Recorded data:
________________
(* ===== verification/GoOS.v ===== *)
(** * Effects

    The state monad in which the stateful parts of the server are written.  A
    computation runs over a [world]: the server's own state, the files and
    directories it touches, and a step counter.  It may panic, as Go code may.

    What the operating system and the other goroutines do is a parameter: the
    class [OSEnv] gives the clock, the faults of each operation and the names of
    temporary files as functions of the step counter, and [interfere] is what
    other goroutines do to the shared state before this one's next atomic access
    to it.  Theorems quantify over these, hence over every failure and every
    interleaving at the granularity of the critical sections. *)

From stdpp Require Import base gmap strings list fin_maps.
From Stdlib Require Import ZArith Lia Ascii.
From S2P Require Import Prelude GoStrings GoErrors.
Set Default Goal Selector "!".

Record world (S : Type) := mkWorld {
  w_app : S;
  w_files : gmap string string;
  w_dirs : gset string;
  w_clock : nat;
}.
Arguments mkWorld {S} _ _ _ _.
Arguments w_app {S} _.
Arguments w_files {S} _.
Arguments w_dirs {S} _.
Arguments w_clock {S} _.

(** How a Go call ends: it returns, it panics, or it waits for ever. *)
Inductive outcome (A : Type) :=
| Returned (a : A)
| Panicked (message : string)
| Blocked.
Arguments Returned {A} _.
Arguments Panicked {A} _.
Arguments Blocked {A}.

Definition M (S A : Type) : Type := world S → outcome A * world S.

Definition ret {S A} (a : A) : M S A := λ w, (Returned a, w).
Definition panic {S A} (message : string) : M S A := λ w, (Panicked message, w).
Definition bind {S A B} (m : M S A) (k : A → M S B) : M S B := λ w,
  match m w with
  | (Returned a, w') => k a w'
  | (Panicked p, w') => (Panicked p, w')
  | (Blocked, w') => (Blocked, w')
  end.

Notation "'let!' x ':=' m 'in' k" :=
  (bind m (λ x, k)) (at level 10, x pattern, m at level 100, k at level 200) : go_scope.

(** Run [d] after [m], also when [m] panics: a deferred call whose result is
    folded into the results of the function. *)
Definition with_deferred {S A B} (m : M S A) (d : M S B) (combine : A → B → A) : M S A := λ w,
  match m w with
  | (Returned a, w') =>
      match d w' with
      | (Returned b, w'') => (Returned (combine a b), w'')
      | (Panicked p, w'') => (Panicked p, w'')
      | (Blocked, w'') => (Blocked, w'')
      end
  | (Panicked p, w') =>
      match d w' with
      | (Returned _, w'') => (Panicked p, w'')
      | (Panicked p', w'') => (Panicked p', w'')
      | (Blocked, w'') => (Blocked, w'')
      end
  | (Blocked, w') => (Blocked, w')
  end.

(** ** The environment *)

Class OSEnv := {
  os_now : nat → Z;
  os_fault : nat → string → string → option goerror;
  os_written : nat → nat;
  os_temp_name : nat → string → string → string;
  (* which ready case a select takes *)
  os_select : nat → bool;
}.

(** What other goroutines do to the shared state. *)
Class Interference (S : Type) := interfere : nat → S → S.

Definition tick {S} (w : world S) : world S :=
  mkWorld (w_app w) (w_files w) (w_dirs w) (Datatypes.S (w_clock w)).
Definition set_app {S} (s : S) (w : world S) : world S :=
  mkWorld s (w_files w) (w_dirs w) (w_clock w).
Definition set_files {S} (f : gmap string string) (w : world S) : world S :=
  mkWorld (w_app w) f (w_dirs w) (w_clock w).
Definition set_dirs {S} (d : gset string) (w : world S) : world S :=
  mkWorld (w_app w) (w_files w) d (w_clock w).

Section operations.
Context {S : Type} {E : OSEnv}.

(** One atomic access to the shared state (one critical section). *)
Definition access {I : Interference S} {A} (f : S → A * S) : M S A := λ w,
  let '(a, s') := f (interfere (w_clock w) (w_app w)) in
  (Returned a, tick (set_app s' w)).

Definition get {I : Interference S} {A} (f : S → A) : M S A := access (λ s, (f s, s)).
Definition modify {I : Interference S} (f : S → S) : M S unit := access (λ s, (tt, f s)).

(** [time.Now()]. *)
Definition Now : M S Z := λ w, (Returned (os_now (w_clock w)), tick w).

(** An operation that may fail: its fault, or its effect. *)
Definition os_op {A} (op path : string) (failed : goerror → world S → A * world S)
    (effect : world S → A * world S) : M S A := λ w,
  let '(a, w') := match os_fault (w_clock w) op path with
                  | Some e => failed e w
                  | None => effect w
                  end in
  (Returned a, tick w').

Definition not_exist (op path : string) : goerror := ErrPath op path (ErrSentinel ErrNotExist).

Definition ReadFile (path : string) : M S (result goerror string) :=
  os_op "open" path (λ e w, (Err e, w))
    (λ w, match w_files w !! path with
          | Some content => (Ok content, w)
          | None => (Err (not_exist "open" path), w)
          end).

(** [os.Stat]: whether the path is a directory. *)
Definition Stat (path : string) : M S (result goerror bool) :=
  os_op "stat" path (λ e w, (Err e, w))
    (λ w, (if decide (path ∈ w_dirs w) then Ok true
           else if decide (is_Some (w_files w !! path)) then Ok false
           else Err (not_exist "stat" path), w)).

(** [os.ReadDir]: the entries of a directory in name order, with their kind. *)
Definition children (dir : string) (w : world S) : list (string * bool) :=
  let dirs := filter (λ p, path_dir p = dir ∧ p ≠ dir) (elements (w_dirs w)) in
  let files := filter (λ p, path_dir p = dir) (map_to_list (w_files w)).*1 in
  stable_sort fst string_leb
    (((λ p, (path_base p, true)) <$> dirs) ++ ((λ p, (path_base p, false)) <$> files)).

Definition ReadDir (dir : string) : M S (result goerror (list (string * bool))) :=
  os_op "open" dir (λ e w, (Err e, w))
    (λ w, (if decide (dir ∈ w_dirs w) then Ok (children dir w) else Err (not_exist "open" dir), w)).

(** [os.CreateTemp]: the file is created exclusively, so a name that is taken is
    an error. *)
Definition CreateTemp (dir pattern : string) : M S (result goerror string) := λ w,
  os_op "open" pattern (λ e w, (Err e, w))
    (λ w, let name := os_temp_name (w_clock w) dir pattern in
          if decide (is_Some (w_files w !! name) ∨ name ∈ w_dirs w)
          then (Err (ErrPath "createtemp" (path_join [dir; pattern]) (ErrSentinel ErrExist)), w)
          else (Ok name, set_files (<[name := ""]> (w_files w)) w)) w.

(** [file.Write] to a new file; a failed write leaves a prefix. *)
Definition Write (path content : string) : M S (option goerror) :=
  os_op "write" path
    (λ e w, (Some e, set_files (<[path := str_take (os_written (w_clock w)) content]> (w_files w)) w))
    (λ w, (None, set_files (<[path := content]> (w_files w)) w)).

Definition Close (path : string) : M S (option goerror) :=
  os_op "close" path (λ e w, (Some e, w)) (λ w, (None, w)).

Definition Remove (path : string) : M S (option goerror) :=
  os_op "remove" path (λ e w, (Some e, w))
    (λ w, match w_files w !! path with
          | Some _ => (None, set_files (delete path (w_files w)) w)
          | None => (Some (not_exist "remove" path), w)
          end).

Definition Rename (old new : string) : M S (option goerror) :=
  os_op "rename" old (λ e w, (Some e, w))
    (λ w, match w_files w !! old with
          | Some content => (None, set_files (<[new := content]> (delete old (w_files w))) w)
          | None => (Some (not_exist "rename" old), w)
          end).

Definition MkdirAll (path : string) : M S (option goerror) :=
  os_op "mkdir" path (λ e w, (Some e, w)) (λ w, (None, set_dirs ({[path]} ∪ w_dirs w) w)).

(** [os.Mkdir]: the directory is new. *)
Definition Mkdir (path : string) : M S (option goerror) :=
  os_op "mkdir" path (λ e w, (Some e, w))
    (λ w, if decide (path ∈ w_dirs w ∨ is_Some (w_files w !! path))
          then (Some (ErrPath "mkdir" path (ErrSentinel ErrExist)), w)
          else (None, set_dirs ({[path]} ∪ w_dirs w) w)).

(** [os.Remove] of a path that may be a directory, which has to be empty. *)
Definition RemoveEntry (path : string) : M S (option goerror) :=
  os_op "remove" path (λ e w, (Some e, w))
    (λ w, match w_files w !! path with
          | Some _ => (None, set_files (delete path (w_files w)) w)
          | None =>
              if decide (path ∈ w_dirs w) then
                if decide (children path w = []) then (None, set_dirs (w_dirs w ∖ {[path]}) w)
                else (Some (ErrPath "remove" path (ErrNew "directory not empty")), w)
              else (Some (not_exist "remove" path), w)
          end).

(** [os.WriteFile]: truncate and write in place. *)
Definition WriteFile (path content : string) : M S (option goerror) := Write path content.
End operations.

(** ** Contexts *)

(** A [context.Context]: when and why it is done, if ever, and the value the
    server stores in it. *)
Record context := mkContext {
  ctx_done : option (Z * sentinel);
  ctx_physicalRepo : option string;
}.

Definition Background : context := mkContext None None.

Definition ctx_err_at (ctx : context) (now : Z) : option goerror :=
  match ctx_done ctx with
  | Some (t, reason) => if (t <=? now)%Z then Some (ErrSentinel reason) else None
  | None => None
  end.

(** [ctx.Err()]. *)
Definition ctx_Err {S} {E : OSEnv} (ctx : context) : M S (option goerror) :=
  let! now := Now in ret (ctx_err_at ctx now).

(** [context.WithTimeout(ctx, d)]: done when the parent is, or [d] from now. *)
Definition WithTimeout {S} {E : OSEnv} (ctx : context) (d : Z) : M S context :=
  let! now := Now in
  ret (match ctx_done ctx with
       | Some (t, _) => if (t <=? now + d)%Z then ctx
                        else mkContext (Some ((now + d)%Z, DeadlineExceeded)) (ctx_physicalRepo ctx)
       | None => mkContext (Some ((now + d)%Z, DeadlineExceeded)) (ctx_physicalRepo ctx)
       end).

(** Wait for [delay], or until the context is done. *)
Definition wait_for {S} {E : OSEnv} (ctx : context) (delay : Z) : M S (option goerror) :=
  let! now := Now in ret (ctx_err_at ctx (now + Z.max 0 delay)).

(** [recover] in a deferred function: a panic of [m] is handled by [h]. *)
Definition recovering {S A} (m : M S A) (h : string → M S A) : M S A := λ w,
  match m w with
  | (Panicked p, w') => h p w'
  | r => r
  end.

(** A call of a tool that only reads the file system. *)
Definition external (A : Type) : Type := nat → gmap string string → gset string → outcome A.
Definition call {S A} (f : external A) : M S A := λ w,
  (f (w_clock w) (w_files w) (w_dirs w), tick w).

(** A loop that never ends. *)
Definition diverge {S A} : M S A := λ w, (Blocked, w).

(** Running a computation over one component of a larger state. *)
Definition zoom {S T A} (view : T → S) (put : S → T → T) (m : M S A) : M T A := λ w,
  let '(o, w') := m (mkWorld (view (w_app w)) (w_files w) (w_dirs w) (w_clock w)) in
  (o, mkWorld (put (w_app w') (w_app w)) (w_files w') (w_dirs w') (w_clock w')).

(** ** Environments without surprises *)

(** No faults; temporary files are numbered by the step that creates them. *)
Definition reliable_os : OSEnv := {|
  os_now t := Z.of_nat t;
  os_fault _ _ _ := None;
  os_written _ := 0%nat;
  os_temp_name t dir pattern := path_join [dir; pattern +:+ itoa (Z.of_nat t)];
  os_select _ := true;
|}.
Definition no_interference {S} : Interference S := λ _ s, s.

(** ** Invariants of computations *)

(** [m] keeps the invariant [P] of the state, however it ends. *)
Definition keeps {S A} (P : S → Prop) (m : M S A) : Prop :=
  ∀ w, P (w_app w) → P (w_app (m w).2).

(** Other goroutines keep [P]. *)
Class KeptByOthers {S} (I : Interference S) (P : S → Prop) : Prop :=
  kept_by_others t s : P s → P (interfere t s).

Section keeps.
Context {S : Type} {E : OSEnv} {I : Interference S} (P : S → Prop) {HP : KeptByOthers I P}.

Lemma keeps_ret {A} (a : A) : keeps P (ret a).
Proof. by intros w. Qed.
________________
**Task goal**
With the first line being the one containing "(** [os.CreateTemp]: the" and the last line the one containing "else (None, set_dirs", transcribe exactly the lines above that fall in that range.

**Written answer**
(** [os.CreateTemp]: the file is created exclusively, so a name that is taken is
    an error. *)
Definition CreateTemp (dir pattern : string) : M S (result goerror string) := λ w,
  os_op "open" pattern (λ e w, (Err e, w))
    (λ w, let name := os_temp_name (w_clock w) dir pattern in
          if decide (is_Some (w_files w !! name) ∨ name ∈ w_dirs w)
          then (Err (ErrPath "createtemp" (path_join [dir; pattern]) (ErrSentinel ErrExist)), w)
          else (Ok name, set_files (<[name := ""]> (w_files w)) w)) w.

(** [file.Write] to a new file; a failed write leaves a prefix. *)
Definition Write (path content : string) : M S (option goerror) :=
  os_op "write" path
    (λ e w, (Some e, set_files (<[path := str_take (os_written (w_clock w)) content]> (w_files w)) w))
    (λ w, (None, set_files (<[path := content]> (w_files w)) w)).

Definition Close (path : string) : M S (option goerror) :=
  os_op "close" path (λ e w, (Some e, w)) (λ w, (None, w)).

Definition Remove (path : string) : M S (option goerror) :=
  os_op "remove" path (λ e w, (Some e, w))
    (λ w, match w_files w !! path with
          | Some _ => (None, set_files (delete path (w_files w)) w)
          | None => (Some (not_exist "remove" path), w)
          end).

Definition Rename (old new : string) : M S (option goerror) :=
  os_op "rename" old (λ e w, (Some e, w))
    (λ w, match w_files w !! old with
          | Some content => (None, set_files (<[new := content]> (delete old (w_files w))) w)
          | None => (Some (not_exist "rename" old), w)
          end).

Definition MkdirAll (path : string) : M S (option goerror) :=
  os_op "mkdir" path (λ e w, (Some e, w)) (λ w, (None, set_dirs ({[path]} ∪ w_dirs w) w)).

(** [os.Mkdir]: the directory is new. *)
Definition Mkdir (path : string) : M S (option goerror) :=
  os_op "mkdir" path (λ e w, (Some e, w))
    (λ w, if decide (path ∈ w_dirs w ∨ is_Some (w_files w !! path))
          then (Some (ErrPath "mkdir" path (ErrSentinel ErrExist)), w)
          else (None, set_dirs ({[path]} ∪ w_dirs w) w)).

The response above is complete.